For my final project I wanted to come out feeling extremely confident in typography and colour generation that could be used in a practical context. A significant portion of generative work that I’ve seen often creates interesting art while playing with type, but rarely have I seen it to create actual communication pieces. When I was first introduced to generative art and design, my peers and I felt a bit nervous. We were apprehensive and felt that some were saying that code could replace our jobs as designers. However, through this final project I finally understood how creating work with generative typography is no different than using tools that that are so familiar to designers, such as the Adobe suite.
My favourite project of the semester had been the book project because I was given new tools to explore a different way of thinking about type manipulation. Being able to easily create image and pattern through type is a powerful skill for a communication designer and I now feel more prepared to create pieces in the future that contain greater visual complexity and depth. As reflected in my personal work, I am very fond of repetition and intricate pattern details. Through the book project, and this final project, I feel that I can now effortlessly create patterns and length repetitions, that would normally take hours by hand. I also feel comfortable writing multiple programs to create richer work, which allows me to understand how to use the strengths of each language.
(Above) Some of Yuan Guo’s poster work that inspired me.
When I began this project I looked to the work of two other designers for inspiration for where to start and what type of goals to set for myself. The first designer I looked to was Yuan Guo who is very talented when it comes to colour and form relationships. His poster work was a great source for inspiration, and I began to wonder which elements from his work I could recreate with code. The first element I was interested in was his effective use of fluorescent colours and neon gradients. That became the first goal of my project, to create generative neon gradients that would translate well from screen to print. The second goal I had set for myself was to create my own style of glitching. I’ve seen this design trend overused and misused very often, but I still think it can be a tasteful way to create texture if used effectively. In think in Guo’s glitch art calendar, I think he has over used the effect, as many designers and artists do, to the point where some pieces are illegible. In terms of creating my own glitching I first attempted to use pixel manipulation, but then discovered that I would not be able to export my work as a PDF, which is vector based. I ended up creating fake “vector pixels” (single points) as pixels instead. I selected portions of the gradients and replaced rows of “pixels” with the colour of a pixel in close proximity. I think this created a subtle texture rather than the jarring distortion that is commonly seen in glitch art.

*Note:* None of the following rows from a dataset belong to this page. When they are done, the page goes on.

(** * FallingText: token rendering, activation and physics-session lifecycle

    A shallow embedding of [src/FallingText.jsx] (a React function component
    driving a matter-js world) and of the way [src/App.js] configures it.

    Conventions of the embedding:
    - JavaScript strings are [string]; [text.split(" ")] is [split];
      [String.prototype.toLowerCase] is a parameter of the token renderer
      (every statement about emphasis holds for any case mapping), and the
      component instance uses the ASCII mapping [toLowerCase], which is
      the JavaScript one on ASCII texts;
    - the markup given to [innerHTML] is what the component writes; the
      spans the browser makes of it are those of the model when the text
      and the highlight class carry no markup characters ([plainProps]),
      and the statements that count spans or word bodies against the pieces
      of the text ask for that;
    - the highlight array is compared by identity, as React does: an array
      the host leaves out is a new one in every render ([wordsStable]);
    - JavaScript numbers (pixel measures, velocities, gravity) are idealised
      as rationals [Q]; binary64 rounding is not modelled;
    - the browser and matter-js are the environment: layout measurements,
      [Math.random] draws and intersection-observer notifications are inputs,
      and every call the component makes to matter-js or to the DOM is
      recorded in a log, in program order (within one commit a cleanup is
      logged right before the effect it belongs to);
    - React's effect discipline is written out: an effect runs after a commit
      when one of its dependencies changed, its cleanup runs once before the
      next run or at unmount, and a state update made while committing
      schedules another render;
    - the refs are set whenever an effect or a handler runs (the three
      elements are always rendered), so the guards on [textRef.current] and
      [containerRef.current] are passed; only [canvasContainerRef.current]
      in the cleanup can be found detached, at unmount;
    - the inline style writes and the per-frame loop that copies body
      transforms onto the spans (lines 173-179 and 207-221) are left out:
      they create nothing and no statement below is about them. *)

From Stdlib Require Import String Ascii List Bool Arith Lia QArith Lqa.
Import ListNotations.

Close Scope Q_scope.
Open Scope list_scope.
Open Scope string_scope.

(** ** JavaScript string helpers *)

(** [s.split(sep)] with a predicate for the separator character: every
    separator character ends a piece, empty pieces are kept, and the empty
    string yields one empty piece. *)
Fixpoint splitBy (sep : ascii -> bool) (s : string) : list string :=
  match s with
  | EmptyString => [EmptyString]
  | String c s' =>
      if sep c then EmptyString :: splitBy sep s'
      else match splitBy sep s' with
           | [] => [String c EmptyString]
           | w :: ws => String c w :: ws
           end
  end.

Definition isSpace (c : ascii) : bool := Ascii.eqb c " "%char.

(** [text.split(" ")] *)
Definition split (s : string) : list string := splitBy isSpace s.

(** [pieces.join(" ")] *)
Definition join (pieces : list string) : string := String.concat " " pieces.

(** Number of characters of [s] satisfying [p]. *)
Fixpoint countChars (p : ascii -> bool) (s : string) : nat :=
  match s with
  | EmptyString => 0
  | String c s' => ((if p c then 1 else 0) + countChars p s')%nat
  end.

(** Every character of [s] satisfies [p]. *)
Fixpoint allChars (p : ascii -> bool) (s : string) : bool :=
  match s with
  | EmptyString => true
  | String c s' => p c && allChars p s'
  end.

Definition isEmpty (s : string) : bool :=
  match s with EmptyString => true | String _ _ => false end.

(** ASCII case mapping used by the component instance: [A]..[Z] go to
    [a]..[z], every other character is kept.  It is
    [String.prototype.toLowerCase] on texts without letters outside
    ASCII. *)
Definition lowerChar (c : ascii) : ascii :=
  let n := nat_of_ascii c in
  if ((65 <=? n)%nat && (n <=? 90)%nat)%bool then ascii_of_nat (n + 32) else c.

Fixpoint toLowerCase (s : string) : string :=
  match s with
  | EmptyString => EmptyString
  | String c s' => String (lowerChar c) (toLowerCase s')
  end.

(** HTML's ASCII whitespace, which separates the tokens of a class
    attribute: tab, line feed, form feed, carriage return, space. *)
Definition isHTMLSpace (c : ascii) : bool :=
  let n := nat_of_ascii c in
  ((n =? 32)%nat || (n =? 9)%nat || (n =? 10)%nat || (n =? 12)%nat ||
   (n =? 13)%nat)%bool.

(** ** The specification's notion of token

    Follows the spec's words, not the source: the whitespace-delimited
    tokens of a text are its maximal runs of non-whitespace characters
    (whitespace being space, tab, line feed, vertical tab, form feed and
    carriage return). *)
Definition isWhitespace (c : ascii) : bool :=
  let n := nat_of_ascii c in
  ((n =? 32)%nat || ((9 <=? n)%nat && (n <=? 13)%nat))%bool.

Definition whitespace_tokens (s : string) : list string :=
  filter (fun w => negb (isEmpty w)) (splitBy isWhitespace s).

(** ** Host configuration (lines 5-15) *)

(** The props object as the host passes it: a field that is left out (or
    passed as [undefined]) is [None]. *)
Record HostProps := {
  h_text : option string;
  h_highlightWords : option (list string);
  h_highlightClass : option string;
  h_trigger : option string;
  h_backgroundColor : option string;
  h_wireframes : option bool;
  h_gravity : option Q;
  h_mouseConstraintStiffness : option Q;
  h_fontSize : option string
}.

(** The destructured parameters of the component. *)
Record Props := {
  text : string;
  highlightWords : list string;
  highlightClass : string;
  trigger : string;
  backgroundColor : string;
  wireframes : bool;
  gravity : Q;
  mouseConstraintStiffness : Q;
  fontSize : string
}.

Definition orDefault {A} (d : A) (o : option A) : A :=
  match o with Some a => a | None => d end.

(** Parameter destructuring with default values. *)
Definition FallingText_props (h : HostProps) : Props := {|
  text := orDefault EmptyString (h_text h);
  highlightWords := orDefault [] (h_highlightWords h);
  highlightClass := orDefault "highlighted" (h_highlightClass h);
  trigger := orDefault "auto" (h_trigger h);
  backgroundColor := orDefault "transparent" (h_backgroundColor h);
  wireframes := orDefault false (h_wireframes h);
  gravity := orDefault 1%Q (h_gravity h);
  mouseConstraintStiffness := orDefault 0.2%Q (h_mouseConstraintStiffness h);
  fontSize := orDefault "1rem" (h_fontSize h)
|}.

Definition noProps : HostProps :=
  Build_HostProps None None None None None None None None None.
Lemma host_settings_passed_witness :
  let d := Scenario.doc "/home/a.js" "javascript" true ["const x=1"] in
  let o := mergedOptions Scenario.world d ∅ in
  LibFormat Local "const x=1" o
    ∈ calls (format Scenario.world "const x=1" d ∅)
  /\ hasConfigOf Scenario.world d = false
  /\ o !! "singleQuote" = Some (JBool true).
Proof.
  assert (Hin : LibFormat Local "const x=1"
                  (mergedOptions Scenario.world
                     (Scenario.doc "/home/a.js" "javascript" true
                        ["const x=1"]) ∅)
                ∈ calls (format Scenario.world "const x=1"
                           (Scenario.doc "/home/a.js" "javascript" true
                              ["const x=1"]) ∅)).
  { apply list_elem_of_lookup. exists 3%nat. vm_compute. reflexivity. }
  split; [exact Hin|split; [reflexivity|]].
  destruct (host_settings_passed Scenario.world "const x=1"
              (Scenario.doc "/home/a.js" "javascript" true ["const x=1"]) ∅
              Local "const x=1" _ Hin eq_refl) as [Hk _].
  exact (Hk "singleQuote" eq_refl eq_refl).
Defined.

(** ** Further properties of the edit provider *)

(** The ignore predicate is not consulted for an untitled document: both
    operations behave the same whatever the predicate says. *)
Theorem untitled_never_ignored (W : World)
    (ignoredA ignoredB : string -> bool) (d : TextDocument) (r : Range) :
  isUntitled d = true ->
  provideDocumentFormattingEdits W ignoredA d
    = provideDocumentFormattingEdits W ignoredB d
  /\ provideDocumentRangeFormattingEdits W ignoredA d r
     = provideDocumentRangeFormattingEdits W ignoredB d r.
Proof.
  intros Hu.
  unfold provideDocumentFormattingEdits, provideDocumentRangeFormattingEdits.
  rewrite !provideEdits_run, Hu. done.
Qed.

Lemma untitled_never_ignored_witness :
  let d := Scenario.doc "/vendor/lib.js" "javascript" false ["var a"] in
  Scenario.ignored (fileName d) = true
  /\ provideDocumentFormattingEdits Scenario.world Scenario.ignored d
     = provideDocumentFormattingEdits Scenario.world (fun _ => false) d.
Proof.
  split; [reflexivity|].
  exact (proj1 (untitled_never_ignored Scenario.world Scenario.ignored
                  (fun _ => false)
                  (Scenario.doc "/vendor/lib.js" "javascript" false ["var a"])
                  (new_Range 0 0 0 0) eq_refl)).
Defined.

(** The empty edit list means "ignored" and nothing else: an operation
    resolves to no edits exactly when the document is saved and its path
    is ignored.  Skipped and failed formatting never give an empty
    list. *)
Theorem no_edits_iff_ignored (W : World)
    (_fileIsIgnored : string -> bool) (d : TextDocument) (r : Range) :
  (result (provideDocumentFormattingEdits W _fileIsIgnored d) = Resolved []
   <-> isUntitled d = false /\ _fileIsIgnored (fileName d) = true)
  /\ (result (provideDocumentRangeFormattingEdits W _fileIsIgnored d r)
      = Resolved []
      <-> isUntitled d = false /\ _fileIsIgnored (fileName d) = true).
Proof.
  unfold provideDocumentFormattingEdits, provideDocumentRangeFormattingEdits.
  rewrite !provideEdits_run.
  destruct (isUntitled d), (_fileIsIgnored (fileName d)); simpl;
    (split; split; [|by intros [? ?]| |by intros [? ?]]); try done;
    intros H;
    repeat match type of H with
           | context [match ?x with _ => _ end] => destruct x
           end; done.
Qed.

(** A request that is skipped (disabled language, or a required project
    configuration that is missing) still produces an edit: one
    replacement of the whole document by its own text. *)
Theorem skipped_request_rewrites_same_text (W : World)
    (_fileIsIgnored : string -> bool) (d : TextDocument)
    (lastLine : string) :
  (isUntitled d = true \/ _fileIsIgnored (fileName d) = false) ->
  reachesFormatter W d = false ->
  last (lines d) = Some lastLine ->
  result (provideDocumentFormattingEdits W _fileIsIgnored d)
  = Resolved
      [ {| range := new_Range 0 0 (lineCount d - 1)
                      (Z.of_nat (String.length lastLine));
           newText := getText d |} ]
  /\ forall ev, ev ∈ calls (provideDocumentFormattingEdits W _fileIsIgnored d)
       -> isFormatterCall ev = false /\ isLinterCall ev = false.
Proof.
  intros Hign Hr Hlast. unfold provideDocumentFormattingEdits.
  rewrite provideEdits_run, lineAt_last, Hlast.
  assert (Hcond : negb (isUntitled d) && _fileIsIgnored (fileName d) = false).
  { destruct Hign as [->| ->]; [done|]. apply andb_false_r. }
  rewrite Hcond.
  destruct (format_not_reached_run W (getText d) d ∅ Hr) as [Hres Hcalls].
  simpl. rewrite Hres. split; [done|].
  intros ev Hev. destruct Hcalls as [Hc|Hc]; rewrite Hc in Hev;
    elem_of_log Hev.
Qed.

Lemma skipped_request_rewrites_same_text_witness :
  let d := Scenario.doc "/home/notes.md" "markdown" true ["# a"; "text"] in
  reachesFormatter Scenario.world d = false
  /\ result (provideDocumentFormattingEdits Scenario.world Scenario.ignored d)
     = Resolved [ {| range := new_Range 0 0 1 4; newText := getText d |} ].
Proof.
  split; [reflexivity|].
  exact (proj1 (skipped_request_rewrites_same_text Scenario.world
                  Scenario.ignored
                  (Scenario.doc "/home/notes.md" "markdown" true
                     ["# a"; "text"])
                  "text" (or_intror eq_refl) eq_refl eq_refl)).
Defined.

(** In the range operation the requested range always reaches the
    formatter as [rangeStart] and [rangeEnd], the offsets of the range's
    ends: no project file or host setting can override them. *)
Theorem range_offsets_reach_formatter (W : World)
    (_fileIsIgnored : string -> bool) (d : TextDocument) (r : Range)
    (which : engine) (t : string) (o : Config) :
  LibFormat which t o
    ∈ calls (provideDocumentRangeFormattingEdits W _fileIsIgnored d r) ->
  o !! "rangeStart" = Some (JNum (offsetAt d (start r)))
  /\ o !! "rangeEnd" = Some (JNum (offsetAt d (end_ r))).
Proof.
  unfold provideDocumentRangeFormattingEdits. rewrite provideEdits_run.
  destruct (negb (isUntitled d) && _fileIsIgnored (fileName d)); simpl;
    intros Hin; [elem_of_log Hin|].
  apply formatter_options_inv in Hin as ->.
  unfold mergeConfig.
  destruct (hasConfigOf W d); rewrite !Object_assign_two; done.
Qed.

Lemma range_offsets_reach_formatter_witness :
  let d := Scenario.doc "/proj/a.js" "javascript" true ["x"; "yy"] in
  let r := new_Range 0 0 1 1 in
  let o := mergedOptions Scenario.world d
             {[ "rangeStart" := JNum 0; "rangeEnd" := JNum 11 ]} in
  LibFormat Local (getText d) o
    ∈ calls (provideDocumentRangeFormattingEdits Scenario.world
               Scenario.ignored d r)
  /\ o !! "rangeStart" = Some (JNum 0) /\ o !! "rangeEnd" = Some (JNum 11).
Proof.
  assert (Hin : LibFormat Local
                  (getText
                     (Scenario.doc "/proj/a.js" "javascript" true ["x"; "yy"]))
                  (mergedOptions Scenario.world
                     (Scenario.doc "/proj/a.js" "javascript" true ["x"; "yy"])
                     {[ "rangeStart" := JNum 0; "rangeEnd" := JNum 11 ]})
                ∈ calls (provideDocumentRangeFormattingEdits Scenario.world
                           Scenario.ignored
                           (Scenario.doc "/proj/a.js" "javascript" true
                              ["x"; "yy"])
                           (new_Range 0 0 1 1))).
  { apply list_elem_of_lookup. exists 3%nat. vm_compute. reflexivity. }
  split; [exact Hin|].
  exact (range_offsets_reach_formatter Scenario.world Scenario.ignored
           (Scenario.doc "/proj/a.js" "javascript" true ["x"; "yy"])
           (new_Range 0 0 1 1) Local _ _ Hin).
Defined.
(** C7. [launch_experiment] returns normally whatever the vendor calls do.
    When one of them throws (the start of the runtime, the experiment
    property, [Load], [get_Name]) the exception is printed and the facade and
    the experiment object stay as the calls made so far left them: nothing
    set when the start failed; the session set and the experiment field as
    before when the property failed; session and experiment set, the name
    untouched and the experiment object as [Load] left it when the load
    failed.  When a preset is loaded, [experiment_name] becomes the name of
    the loaded experiment; without a preset it is left as it was. *)
Theorem launch_experiment_catches
    (lf : Vendor) (preset : option string) (interface : bool) (w : World) :
  (exists w', launch_experiment lf preset interface w = (Return tt, w')) /\
  (forall err,
     Automation_throws lf interface [] = Some err ->
     launch_experiment lf preset interface w =
       (Return tt,
        log [Called (CAutomation interface []); Printed (Err err)] w)) /\
  (forall err,
     Automation_throws lf interface [] = None ->
     Application_Experiment lf (mkAutomation interface []) = inl err ->
     launch_experiment lf preset interface w =
       (Return tt,
        {| self := {| auto := Some (mkAutomation interface []);
                      experiment := experiment (self w);
                      experiment_name := experiment_name (self w);
                      ROI := ROI (self w) |};
           lightfield := lightfield w;
           trace := trace w ++ [Called (CAutomation interface []);
                                Printed (Err err)] |})) /\
  (forall e name err,
     Automation_throws lf interface [] = None ->
     Application_Experiment lf (mkAutomation interface []) = inr e ->
     preset = Some name ->
     fst (Load_result lf e name) = Some err ->
     launch_experiment lf preset interface w =
       (Return tt,
        {| self := {| auto := Some (mkAutomation interface []);
                      experiment := Some ApplicationExperiment;
                      experiment_name := experiment_name (self w);
                      ROI := ROI (self w) |};
           lightfield := snd (Load_result lf e name);
           trace := trace w ++ [Called (CAutomation interface []);
                                Called (CLoad name);
                                Printed (Err err)] |})) /\
  (forall e name err,
     Automation_throws lf interface [] = None ->
     Application_Experiment lf (mkAutomation interface []) = inr e ->
     preset = Some name ->
     fst (Load_result lf e name) = None ->
     get_Name_throws lf (snd (Load_result lf e name)) = Some err ->
     launch_experiment lf preset interface w =
       (Return tt,
        {| self := {| auto := Some (mkAutomation interface []);
                      experiment := Some ApplicationExperiment;
                      experiment_name := experiment_name (self w);
                      ROI := ROI (self w) |};
           lightfield := snd (Load_result lf e name);
           trace := trace w ++ [Called (CAutomation interface []);
                                Called (CLoad name); Called CGetName;
                                Printed (Err err)] |})) /\
  (forall e name,
     Automation_throws lf interface [] = None ->
     Application_Experiment lf (mkAutomation interface []) = inr e ->
     preset = Some name ->
     fst (Load_result lf e name) = None ->
     get_Name_throws lf (snd (Load_result lf e name)) = None ->
     launch_experiment lf preset interface w =
       (Return tt,
        {| self := {| auto := Some (mkAutomation interface []);
                      experiment := Some ApplicationExperiment;
                      experiment_name :=
                        Some (Name (snd (Load_result lf e name)));
                      ROI := ROI (self w) |};
           lightfield := snd (Load_result lf e name);
           trace := trace w ++
                    [Called (CAutomation interface []);
                     Called (CLoad name); Called CGetName;
                     Printed
                       (Success (Some (Name (snd (Load_result lf e name)))))]
        |})) /\
  (forall e,
     Automation_throws lf interface [] = None ->
     Application_Experiment lf (mkAutomation interface []) = inr e ->
     preset = None ->
     launch_experiment lf preset interface w =
       (Return tt,
        {| self := {| auto := Some (mkAutomation interface []);
                      experiment := Some ApplicationExperiment;
                      experiment_name := experiment_name (self w);
                      ROI := ROI (self w) |};
           lightfield := e;
           trace := trace w ++
                    [Called (CAutomation interface []);
                     Printed (Success (experiment_name (self w)))] |})).
Proof.
  split; [apply launch_returns|].
  split; [apply launch_startup_throws|].
  split; [apply launch_property_throws|].
  split; [apply launch_load_throws|].
  split; [apply launch_get_Name_throws|].
  split; [apply launch_preset_loaded | apply launch_last_experiment].
Qed.
(** C7: from an active face-landmarks processor showing glasses only, toggling
    French on gives both flags on the same processor, toggling glasses off
    then gives French only, still on the same processor, and toggling French
    off then clears the processor. *)
Theorem toggleFaceLandmarkEffect_scenario (env1 env2 env3 : Env) (w : World)
    (p : ProcRef) :
  consistent w -> getProcessor w = Some p ->
  active_descriptor w = Some (FACE_LANDMARKS, glasses_first) ->
  all_succeed env1 = true -> all_succeed env2 = true -> all_succeed env3 = true ->
  let w1 := final (toggleFaceLandmarkEffect env1 french w) in
  let w2 := final (toggleFaceLandmarkEffect env2 glasses w1) in
  let r3 := toggleFaceLandmarkEffect env3 french w2 in
  (getProcessor w1 = Some p
   /\ active_descriptor w1 = Some (FACE_LANDMARKS, both_flags))
  /\ (getProcessor w2 = Some p
      /\ active_descriptor w2 = Some (FACE_LANDMARKS, french_only)
      /\ is_bound w2 p = true)
  /\ (completion r3 = Returned tt
      /\ getProcessor (final r3) = None
      /\ active_descriptor (final r3) = None
      /\ is_disposed (final r3) p = true)
  /\ length (heap (final r3)) = length (heap w).
Proof.
  intros C G D A1 A2 A3. cbn zeta.
  (* French on: an update in place *)
  assert (toggleFaceLandmarkEffect env1 french w
          = toggleEffect env1 FACE_LANDMARKS both_flags w) as ->.
  { rewrite toggleFaceLandmarkEffect_eq, (getFaceLandmarksOptions_active w _ D).
    reflexivity. }
  destruct (toggleEffect_in_place env1 FACE_LANDMARKS glasses_first both_flags
              w p C A1 G D) as (_ & G1 & D1 & C1 & _ & L1 & _); [discriminate|].
  set (w1 := final (toggleEffect env1 FACE_LANDMARKS both_flags w)) in *.
  (* glasses off: another update in place *)
  assert (toggleFaceLandmarkEffect env2 glasses w1
          = toggleEffect env2 FACE_LANDMARKS french_only w1) as ->.
  { rewrite toggleFaceLandmarkEffect_eq, (getFaceLandmarksOptions_active w1 _ D1).
    reflexivity. }
  destruct (toggleEffect_in_place env2 FACE_LANDMARKS both_flags french_only
              w1 p C1 A2 G1 D1) as (_ & G2 & D2 & C2 & B2 & L2 & _);
    [discriminate|].
  set (w2 := final (toggleEffect env2 FACE_LANDMARKS french_only w1)) in *.
  (* French off: both flags are off, the processor is stopped *)
  assert (toggleFaceLandmarkEffect env3 french w2 = clearEffect env3 w2) as ->.
  { rewrite toggleFaceLandmarkEffect_eq, (getFaceLandmarksOptions_active w2 _ D2).
    reflexivity. }
  destruct (all_succeed_elim env3 A3) as (_ & _ & _ & Hs & _ & Ho).
  rewrite (clearEffect_bound env3 w2 p G2 Hs Ho).
  destruct (consistent_lookup w2 p C2 G2) as (obj & Hh & _).
  unfold final, completion, active_descriptor, getProcessor, is_disposed;
    cbn [fst snd videoTrack heap track_processor].
  rewrite list_lookup_alter_eq, Hh, length_alter, L2, L1.
  split_and!; auto.
Qed.

Lemma toggleFaceLandmarkEffect_scenario_witness :
  consistent world_with_glasses
  /\ active_descriptor world_with_glasses = Some (FACE_LANDMARKS, glasses_first)
  /\ all_succeed env_ok = true
  /\ getProcessor
       (final (toggleFaceLandmarkEffect env_ok french
          (final (toggleFaceLandmarkEffect env_ok glasses
             (final (toggleFaceLandmarkEffect env_ok french
                world_with_glasses))))))
     = None.
Proof.
  split_and!; [exact world_with_glasses_consistent | reflexivity..|].
  apply (toggleFaceLandmarkEffect_scenario env_ok env_ok env_ok
           world_with_glasses 0 world_with_glasses_consistent
           eq_refl eq_refl eq_refl eq_refl eq_refl).
Defined.

(** C8, as the specification states it, fails when the parent listens: the
    second call invokes [onSubmit(undefined)] once more. *)
Lemma clearEffect_second_call_counterexample :
  ~ second_clear_unobservable env_ok env_ok world_with_glasses.
Proof.
  intros (_ & _ & _ & H). vm_compute in H. discriminate H.
Qed.
Lemma save_quiet (docling__version__ : option str) (all_results : dict (list outcome))
    (cli_results : list cli_result) (st : state World) :
  Printing.save_results now_isoformat json_dump stdout_print docling__version__
    all_results cli_results st
  = save_results now_isoformat json_dump docling__version__ all_results cli_results st.
Proof.
  unfold Printing.save_results, bind.
  destruct (save_results now_isoformat json_dump docling__version__ all_results
              cli_results st) as [[[]|e] st1]; [apply print_quiet | reflexivity].
Qed.

(** On a standard output that takes every line, and with a [test-docs]
    that is missing or can be listed, the program with its prints is the
    program above. *)
Lemma main_quiet (env : import_env) (dir : directory) (st : state World) :
  listable dir = true ->
  Printing.main lower convert_document now_isoformat subprocess_run sys_executable
    json_dump stdout_print is_ImportError is_AttributeError env dir st
  = kmrl_main is_ImportError is_AttributeError lower convert_document now_isoformat
      subprocess_run sys_executable json_dump env (listing_of dir) st.
Proof.
  intros Hdir. unfold Printing.main, kmrl_main. rewrite !bind_print.
  unfold bind at 1. rewrite import_quiet.
  destruct (fst (test_docling_import is_ImportError is_AttributeError env))
    as [[|]|e]; [|cbn [negb]; now rewrite bind_print|reflexivity].
  cbn [negb]. unfold bind at 1. rewrite scan_quiet by assumption.
  unfold main. cbn [negb].
  destruct (get_test_documents lower (listing_of dir)) as [|kv documents] eqn:E.
  - now rewrite bind_print.
  - rewrite !bind_print.
    apply bind_same; [apply categories_quiet|]. intros all_results st1.
    apply bind_same; [now apply cli_quiet|]. intros cli_results st2.
    apply bind_same; [apply report_quiet|]. intros report st3.
    apply bind_same; [reflexivity|]. intros [] st4.
    unfold bind at 1 4. rewrite save_quiet.
    destruct (save_results now_isoformat json_dump (stored_version env) all_results
                cli_results st4) as [[[]|e] st5]; [|reflexivity].
    now rewrite !bind_print.
Qed.
(* ===== verification/_CoqProject ===== *)
-Q . S2P
Prelude.v
Segmenter.v
PyFloat.v
PyString.v
PyValue.v
Reader.v
JsonDecode.v
Parser.v
Downsample.v
Figure.v
App.v
Layout.v
Main.v
Cli.v
Session.v
Threads.v
Scenarios.v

In addition to Guo, I looked to my professor Kyuha (Q) Shim for typography inspiration. Q’s site Code and Type was a good source to look to for examples for coded type that plays with form. However, Q’s work was node based which I am unfamiliar with. Using Processing I first attempted to write type on complex wave paths, then tried to manipulate the type the same way I did with the glitching, by manipulating the pixels. Later Golan introduced me to Geomerative, which made typography manipulation effortless. I was then able to create subtle generative titles that mimicked the style of the glitch art.
(Above) Some of Q’s coded typography play that inspired me.
After creating the backgrounds, which contained the gradients, the glitch texture, and the title, I used Illustrator to convert the PDF’s to TIF’s that were the appropriate size for my InDesign file. I was then able to use basil to create the growing 60-212 title, as well as the “matrix” type treatment in the background. The “matrix” pattern uses the text from the course description paragraph, then splits the page into a grid of text boxes, large enough for only one character. It then places one character from the paragraph into each text box, then arbitrarily shifts the baseline between a given scale.
(Above)The wall behind my desk in my studio, showing the three generative posters with other work, including a page from the generative book, and a print from Brandon Ngai. Using an inkjet Epson p800 project effective for printing, as the colours turned out pleasantly neon, without being too harsh.